Mas, de acordo com o especialista, há sim alguns riscos e impactos que precisam ser considerados e, em alguns casos, combatidos:
Privilégio do uso da tecnologia por grupos específicos em vez de haver um livre acesso a todos;
Transformação na educação e trabalho, que se adaptarão a essa nova forma de estimular o aprendizado. Já há faculdades renomadas utilizando a IA para auxiliar os alunos em seu processo educativo;
Produção intelectual e artística, com impactos diretos nos direitos autorais e no uso de imagem;
Alucinações do Chat GPT, mesmo que esteja em processo de rápida melhoria, o modelo ainda gera respostas inventadas;
Formas de utilização do Chat GPT, uma vez que a falta de conhecimento do modelo gera risco de uso não ético e possivelmente danoso ao ser humano;
Contexto de treinamento desatualizado, já que o mundo muda em um ritmo bastante acelerado.
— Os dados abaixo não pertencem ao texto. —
Definition sys_step (c : params) (a : action) (s : system) : outcome system :=
  match a with
  | CallPush p x =>
      match prods s !! p with
      | Some t =>
          if is_PIdle (pc t) then
            Ok (mkSys (queue s) (<[p := mkThread (PLoadHead x) [] (hist t)]> (prods s)) (cons s))
          else NoStep
      | None => NoStep
      end
  | StepPush p =>
      match prods s !! p with
      | Some t =>
          r <~ push_step c (Z.of_nat p) (queue s) (pc t) ;;
          let '(q', pc', ev) := r in
          Ok (mkSys q' (<[p := advance is_PIdle (ppc_arg (pc t)) t pc' ev]> (prods s)) (cons s))
      | None => NoStep
      end
  | CallPop k =>
      match cons s !! k with
      | Some t =>
          if is_CIdle (pc t) then
            Ok (mkSys (queue s) (prods s) (<[k := mkThread CLoadTail [] (hist t)]> (cons s)))
          else NoStep
      | None => NoStep
      end
  | StepPop k =>
      match cons s !! k with
      | Some t =>
          r <~ pop_step c (Z.of_nat k) (queue s) (pc t) ;;
          let '(q', pc', ev) := r in
          Ok (mkSys q' (prods s) (<[k := advance is_CIdle (cpc_ret (pc t)) t pc' ev]> (cons s)))
      | None => NoStep
      end
  end.

Fixpoint run (c : params) (sched : list action) (s : system) : outcome system :=
  match sched with
  | [] => Ok s
  | a :: rest => s' <~ sys_step c a s ;; run c rest s'
  end.

(** The system around a freshly constructed queue: every thread idle. *)
Definition sys_init (c : params) (q : LockFreeQueue) : system :=
  mkSys q
        (replicate (Z.to_nat (n_producers_ c)) (mkThread PIdle [] []))
        (replicate (Z.to_nat (n_consumers_ c)) (mkThread CIdle [] [])).

(** A state of the system is reachable when a schedule leads to it from
    a fresh queue. *)
Definition reaches (c : params) (sched : list action) (s : system) : Prop :=
  exists blk_thr blk_arr q0,
    LockFreeQueue_new c blk_thr blk_arr = Ok q0 /\
    length (ptr_array_ q0) = Z.to_nat (Q_SIZE c) /\
    run c sched (sys_init c q0) = Ok s.

(** Runs one call of [push(x)] by thread [tid] with no other thread
    taking a step in between; [fuel] bounds the number of steps. *)
Fixpoint push_steps (fuel : nat) (c : params) (tid : Z) (q : LockFreeQueue)
    (pc : ppc) : outcome (LockFreeQueue * list event) :=
  match fuel with
  | O => NoStep
  | S fuel' =>
      r <~ push_step c tid q pc ;;
      let '(q', pc', ev) := r in
      if is_PIdle pc' then Ok (q', [ev])
      else
        r' <~ push_steps fuel' c tid q' pc' ;;
        Ok (fst r', ev :: snd r')
  end.

Definition push_alone (fuel : nat) (c : params) (tid x : Z) (q : LockFreeQueue)
  : outcome (LockFreeQueue * list event) :=
  push_steps fuel c tid q (PLoadHead x).

(** The same for one call of [pop()]; the result comes with the queue. *)
Fixpoint pop_steps (fuel : nat) (c : params) (tid : Z) (q : LockFreeQueue)
    (pc : cpc) : outcome (LockFreeQueue * Z * list event) :=
  match fuel with
  | O => NoStep
  | S fuel' =>
      r <~ pop_step c tid q pc ;;
      let '(q', pc', ev) := r in
      if is_CIdle pc' then Ok (q', cpc_ret pc, [ev])
      else
        r' <~ pop_steps fuel' c tid q' pc' ;;
        let '(q'', ret, evs) := r' in
        Ok (q'', ret, ev :: evs)
  end.

Definition pop_alone (fuel : nat) (c : params) (tid : Z) (q : LockFreeQueue)
  : outcome (LockFreeQueue * Z * list event) :=
  pop_steps fuel c tid q CLoadTail.

(** ** What the specification asks of a configuration

    The specification's words for a valid configuration (section 6 and 7:
    a capacity that is a power of two and at least 2, at least one
    producer and at least one consumer), to be compared with what the
    constructor checks. *)
Definition is_pow2 (z : Z) : bool := (0 <? z) && (2 ^ Z.log2 z =? z).

Definition spec_valid_config (c : params) : bool :=
  is_pow2 (Q_SIZE c) && (2 <=? Q_SIZE c)
  && (0 <? n_producers_ c) && (0 <? n_consumers_ c).

(** Construction as the specification words it: it fails exactly on an
    invalid configuration or a failed allocation. *)
Definition spec_construction_fails (c : params)
    (blk_thr blk_arr : option (list Z)) : Prop :=
  spec_valid_config c = false \/ blk_thr = None \/ blk_arr = None.

(** ** Invariants of the lock-free queue *)

(** [thr_p_[i].head] and [thr_p_[i].tail] as the registry [r] has them. *)
Definition reg_head (r : list ThrPos.t) (i : nat) : Z :=
  match r !! i with
  | Some e => ThrPos.head e
  | None => ULONG_MAX
  end.

Definition reg_tail (r : list ThrPos.t) (i : nat) : Z :=
  match r !! i with
  | Some e => ThrPos.tail e
  | None => ULONG_MAX
  end.

(** The reservation a producer holds: what its fetch-and-add returned,
    from that step until the entry is set back to [ULONG_MAX]. *)
Definition push_claim (r : list ThrPos.t) (p : nat) (pc : ppc) : option Z :=
  match pc with
  | PIdle | PLoadHead _ | PStorePre _ _ | PFence _ | PFetchAdd _ => None
  | PStoreRes _ h => Some h
  | PTest _ | PYield _ | PLoadTail _ | PScan _ _ _ | PWrite _ | PRelease _ =>
      Some (reg_head r p)
  end.

Definition pop_claim (r : list ThrPos.t) (k : nat) (pc : cpc) : option Z :=
  match pc with
  | CIdle | CLoadTail | CStorePre _ | CFence | CFetchAdd => None
  | CStoreRes t => Some t
  | CTest | CYield | CLoadHead | CScan _ _ | CRead | CRelease _ =>
      Some (reg_tail r k)
  end.

(** What holds of producer [p] where it stands. *)
Definition ppc_inv (c : params) (q : LockFreeQueue) (p : nat) (pc : ppc) : Prop :=
  let mine := reg_head (thr_p_ q) p in
  match pc with
  | PIdle | PLoadHead _ => True
  | PStorePre _ h => 0 <= h <= head_ q
  | PFence _ | PFetchAdd _ => 0 <= mine <= head_ q
  | PStoreRes _ h => 0 <= mine <= h /\ h < head_ q /\ last_head_ q <= h
  | PTest _ | PYield _ | PLoadTail _ =>
      0 <= mine < head_ q /\ last_head_ q <= mine
  | PScan _ i m =>
      (0 <= mine < head_ q /\ last_head_ q <= mine) /\ 0 <= i /\ 0 <= m <= tail_ q
  | PWrite _ | PRelease _ =>
      (0 <= mine < head_ q /\ last_head_ q <= mine) /\ mine < tail_ q + Q_SIZE c
  end.

(** What holds of consumer [k] where it stands. *)
Definition cpc_inv (q : LockFreeQueue) (k : nat) (pc : cpc) : Prop :=
  let mine := reg_tail (thr_p_ q) k in
  match pc with
  | CIdle | CLoadTail => True
  | CStorePre t => 0 <= t <= tail_ q
  | CFence | CFetchAdd => 0 <= mine <= tail_ q
  | CStoreRes t => 0 <= mine <= t /\ t < tail_ q /\ last_tail_ q <= t
  | CTest | CYield | CLoadHead =>
      0 <= mine < tail_ q /\ last_tail_ q <= mine
  | CScan i m =>
      (0 <= mine < tail_ q /\ last_tail_ q <= mine) /\ 0 <= i /\ 0 <= m <= head_ q
  | CRead | CRelease _ =>
      (0 <= mine < tail_ q /\ last_tail_ q <= mine) /\ mine < head_ q
  end.

(** The minimum a scan has computed so far is below the reservation of
    every thread whose entry it has passed. *)
Definition scan_tail_inv (r : list ThrPos.t) (pcp : ppc) (k : nat) (pck : cpc) : Prop :=
  match pcp with
  | PScan _ i m =>
      forall t, pop_claim r k pck = Some t -> Z.of_nat k < i -> m <= t
  | _ => True
  end.

Definition scan_head_inv (r : list ThrPos.t) (pck : cpc) (p : nat) (pcp : ppc) : Prop :=
  match pck with
  | CScan i m =>
      forall h, push_claim r p pcp = Some h -> Z.of_nat p < i -> m <= h
  | _ => True
  end.

(** The invariant of the system after [n] steps. *)
Record inv (c : params) (n : Z) (s : system) : Prop := mkInv {
  inv_head : 0 <= head_ (queue s) <= n;
  inv_tail : 0 <= tail_ (queue s) <= n;
  inv_last_head : 0 <= last_head_ (queue s) <= head_ (queue s);
  inv_last_tail : 0 <= last_tail_ (queue s) <= tail_ (queue s);
  inv_reg_len : length (thr_p_ (queue s)) = Z.to_nat (thr_p_len c);
  inv_arr_len : length (ptr_array_ (queue s)) = Z.to_nat (Q_SIZE c);
  inv_prods_len : length (prods s) = Z.to_nat (n_producers_ c);
  inv_cons_len : length (cons s) = Z.to_nat (n_consumers_ c);
  inv_reg_head : forall i,
      reg_head (thr_p_ (queue s)) i = ULONG_MAX \/
      0 <= reg_head (thr_p_ (queue s)) i <= head_ (queue s);
  inv_reg_tail : forall i,
      reg_tail (thr_p_ (queue s)) i = ULONG_MAX \/
      0 <= reg_tail (thr_p_ (queue s)) i <= tail_ (queue s);
  inv_prod : forall p t, prods s !! p = Some t -> ppc_inv c (queue s) p (pc t);
  inv_cons : forall k t, cons s !! k = Some t -> cpc_inv (queue s) k (pc t);
  inv_scan_tail : forall p tp k tk,
      prods s !! p = Some tp -> cons s !! k = Some tk ->
      scan_tail_inv (thr_p_ (queue s)) (pc tp) k (pc tk);
  inv_scan_head : forall k tk p tp,
      cons s !! k = Some tk -> prods s !! p = Some tp ->
      scan_head_inv (thr_p_ (queue s)) (pc tk) p (pc tp)
}.

(** The counters stay clear of their wrap-around for [n] steps. *)
Definition horizon (c : params) (n : Z) : Prop :=
  0 < Q_SIZE c /\ 0 <= n /\ n + Q_SIZE c < ULONG_MAX.


(** Every index handed out by [tail_] that [head_] has not reached is
    the reservation of a consumer, and every index handed out by [head_]
    beyond [tail_ + Q_SIZE] is the reservation of a producer. *)
Definition tail_covered (s : system) : Prop :=
  forall v, head_ (queue s) <= v < tail_ (queue s) ->
    exists k tk, cons s !! k = Some tk /\
      pop_claim (thr_p_ (queue s)) k (pc tk) = Some v.

Definition head_covered (c : params) (s : system) : Prop :=
  forall v, tail_ (queue s) + Q_SIZE c <= v < head_ (queue s) ->
    exists p tp, prods s !! p = Some tp /\
      push_claim (thr_p_ (queue s)) p (pc tp) = Some v.


(** ** Schedules used as examples *)

(** A whole [push(x)] by producer [p] that does not wait: the call and
    its eight steps. *)
Definition push_call (p : nat) (x : Z) : list action :=
  CallPush p x :: replicate 8 (StepPush p).

(** A whole [pop()] by consumer [k] that does not wait. *)
Definition pop_call (k : nat) : list action :=
  CallPop k :: replicate 8 (StepPop k).

(** A whole [pop()] by consumer [k] that goes once round its wait loop,
    scanning [n] registry entries. *)
Definition pop_call_wait (k n : nat) : list action :=
  CallPop k :: replicate (12 + n) (StepPop k).

(** A whole [push(x)] that goes once round its wait loop. *)
Definition push_call_wait (p : nat) (x : Z) (n : nat) : list action :=
  CallPush p x :: replicate (12 + n) (StepPush p).


(** Consumer 1 reads [tail_] and is held before it stores the value;
    the producer fills the queue, consumer 0 empties it, the producer's
    third push waits once and publishes [last_tail_ = 2]; then consumer 1
    stores the 0 it had read. (1 producer, 2 consumers, [Q_SIZE] 2.) *)
Definition sched_stale_snapshot : list action :=
  [CallPop 1%nat; StepPop 1%nat]
  ++ push_call 0 11 ++ push_call 0 12
  ++ pop_call_wait 0 1 ++ pop_call 0
  ++ push_call_wait 0 13 2
  ++ [StepPop 1%nat].

(** Producer 0 fills the queue; its third push waits, computes the
    minimum 0 and is held before it stores it; the consumer pops twice;
    producer 1 waits in turn and publishes [last_tail_ = 2]. The next
    step of producer 0 stores its 0. (2 producers, 1 consumer,
    [Q_SIZE] 2.) *)
Definition sched_late_publish : list action :=
  push_call 0 11 ++ push_call 0 12
  ++ CallPush 0 13 :: replicate 9 (StepPush 0)
  ++ pop_call_wait 0 2 ++ pop_call 0
  ++ CallPush 1 14 :: replicate 10 (StepPush 1).

(** ** The specification's words on the counters *)

(** Section 3: [head >= tail] always, and the number of live items
    [head - tail] is within [0, Q]. *)
Definition spec_live_items (c : params) (q : LockFreeQueue) : Prop :=
  tail_ q <= head_ q /\ 0 <= head_ q - tail_ q <= Q_SIZE c.

(** Section 3: [last_tail] is at most every per-consumer registry tail
    that is not the sentinel, and those are at most [tail]; the same for
    [last_head] and the producers. *)
Definition spec_cached_bounds (c : params) (q : LockFreeQueue) : Prop :=
  (forall k, (k < Z.to_nat (n_consumers_ c))%nat ->
     reg_tail (thr_p_ q) k <> ULONG_MAX ->
     last_tail_ q <= reg_tail (thr_p_ q) k <= tail_ q) /\
  (forall p, (p < Z.to_nat (n_producers_ c))%nat ->
     reg_head (thr_p_ q) p <> ULONG_MAX ->
     last_head_ q <= reg_head (thr_p_ q) p <= head_ q).

(** The step is the fetch-and-add of a push, of a pop. *)
Definition is_push_faa (s : system) (a : action) : bool :=
  match a with
  | StepPush p =>
      match prods s !! p with
      | Some t => match pc t with PFetchAdd _ => true | _ => false end
      | None => false
      end
  | _ => false
  end.

Definition is_pop_faa (s : system) (a : action) : bool :=
  match a with
  | StepPop k =>
      match cons s !! k with
      | Some t => match pc t with CFetchAdd => true | _ => false end
      | None => false
      end
  | _ => false
  end.


(** ** The reservation protocol, as the specification words it

    Section 4.3 of the specification, written as the events of one call,
    to be compared with the events [push_step] and [pop_step] produce. *)

(** "recompute [last_tail] as min(tail, min over c of reg[c].tail_local)
    (sentinels compared as max)": the sentinel is the largest
    [unsigned long], so the plain minimum does it. *)
Definition spec_min (first : Z) (entries : list Z) : Z := foldr Z.min first entries.

(** Steps 1 and 2 of push: pre-publish the head read, fence, claim a slot
    by fetch-and-add, publish the claim. *)
Definition spec_push_claim (tid h0 my_head : Z) : list event :=
  [LoadHead h0; StoreThrHead tid h0; Fence; FetchAddHead my_head;
   StoreThrHead tid my_head].

(** Step 3 of push, one turn: the test found [my_head >= last_tail + Q];
    yield, read [tail] ([t]), read the registry tail of consumers 0, 1, ...
    ([vs]), publish the minimum. *)
Definition spec_push_round (my_head : Z) (r : Z * Z * list Z) : list event :=
  [TestLastTail my_head r.1.1; Yield; LoadTail r.1.2]
  ++ imap (fun i v => LoadThrTail (Z.of_nat i) v) r.2
  ++ [StoreLastTail (spec_min r.1.2 r.2)].

(** The test that ends the loop, then steps 4 and 5: write the payload
    at [my_head & (Q-1)], release the reservation. *)
Definition spec_push_finish (c : params) (tid x my_head lt : Z) : list event :=
  [TestLastTail my_head lt;
   StoreSlot my_head (band my_head (Q_SIZE c - 1)) x;
   StoreThrHead tid ULONG_MAX].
Os impactos no trabalho podem ser tanto positivos quanto negativos, dependendo do mercado do qual estamos falando. Segundo Aldo Segnini, eles são:
- Fim das atividades repetitivas, liberando as pessoas para atividades mais humanas;
- Redução drástica nos atendimentos aos clientes realizados por humanos, o que impactará os empregos atualmente existentes no mercado, demandando uma nova capacitação das pessoas para que elas possam atuar em outras áreas no mercado de trabalho;
- Aceleração da capacidade de produção de conteúdo, o que aumentará a eficiência das empresas, seus resultados e, assim, potencializará a geração de empregos;
- Risco de geração e propagação de conteúdos falsos;
- Risco de terceirização da tomada de decisão para a IA, que poderá ser enviesada e prejudicial para os negócios;
- Aumento nas vagas de emprego para pessoas com conhecimentos de IA e análise e geração de dados.
A questão é: como estar pronto para essa mudança? Aldo acredita que seja somente por meio da capacitação e atualização contínua. “Se queremos continuar sendo relevantes nos mercados em que atuamos, devemos ter um espírito de aprendiz. Isso vai além de meramente aprender, mas também implica em aprender a ‘desaprender’ o que já foi enraizado em nós para que possamos começar a fazer novas conexões nesse processo de conhecimento.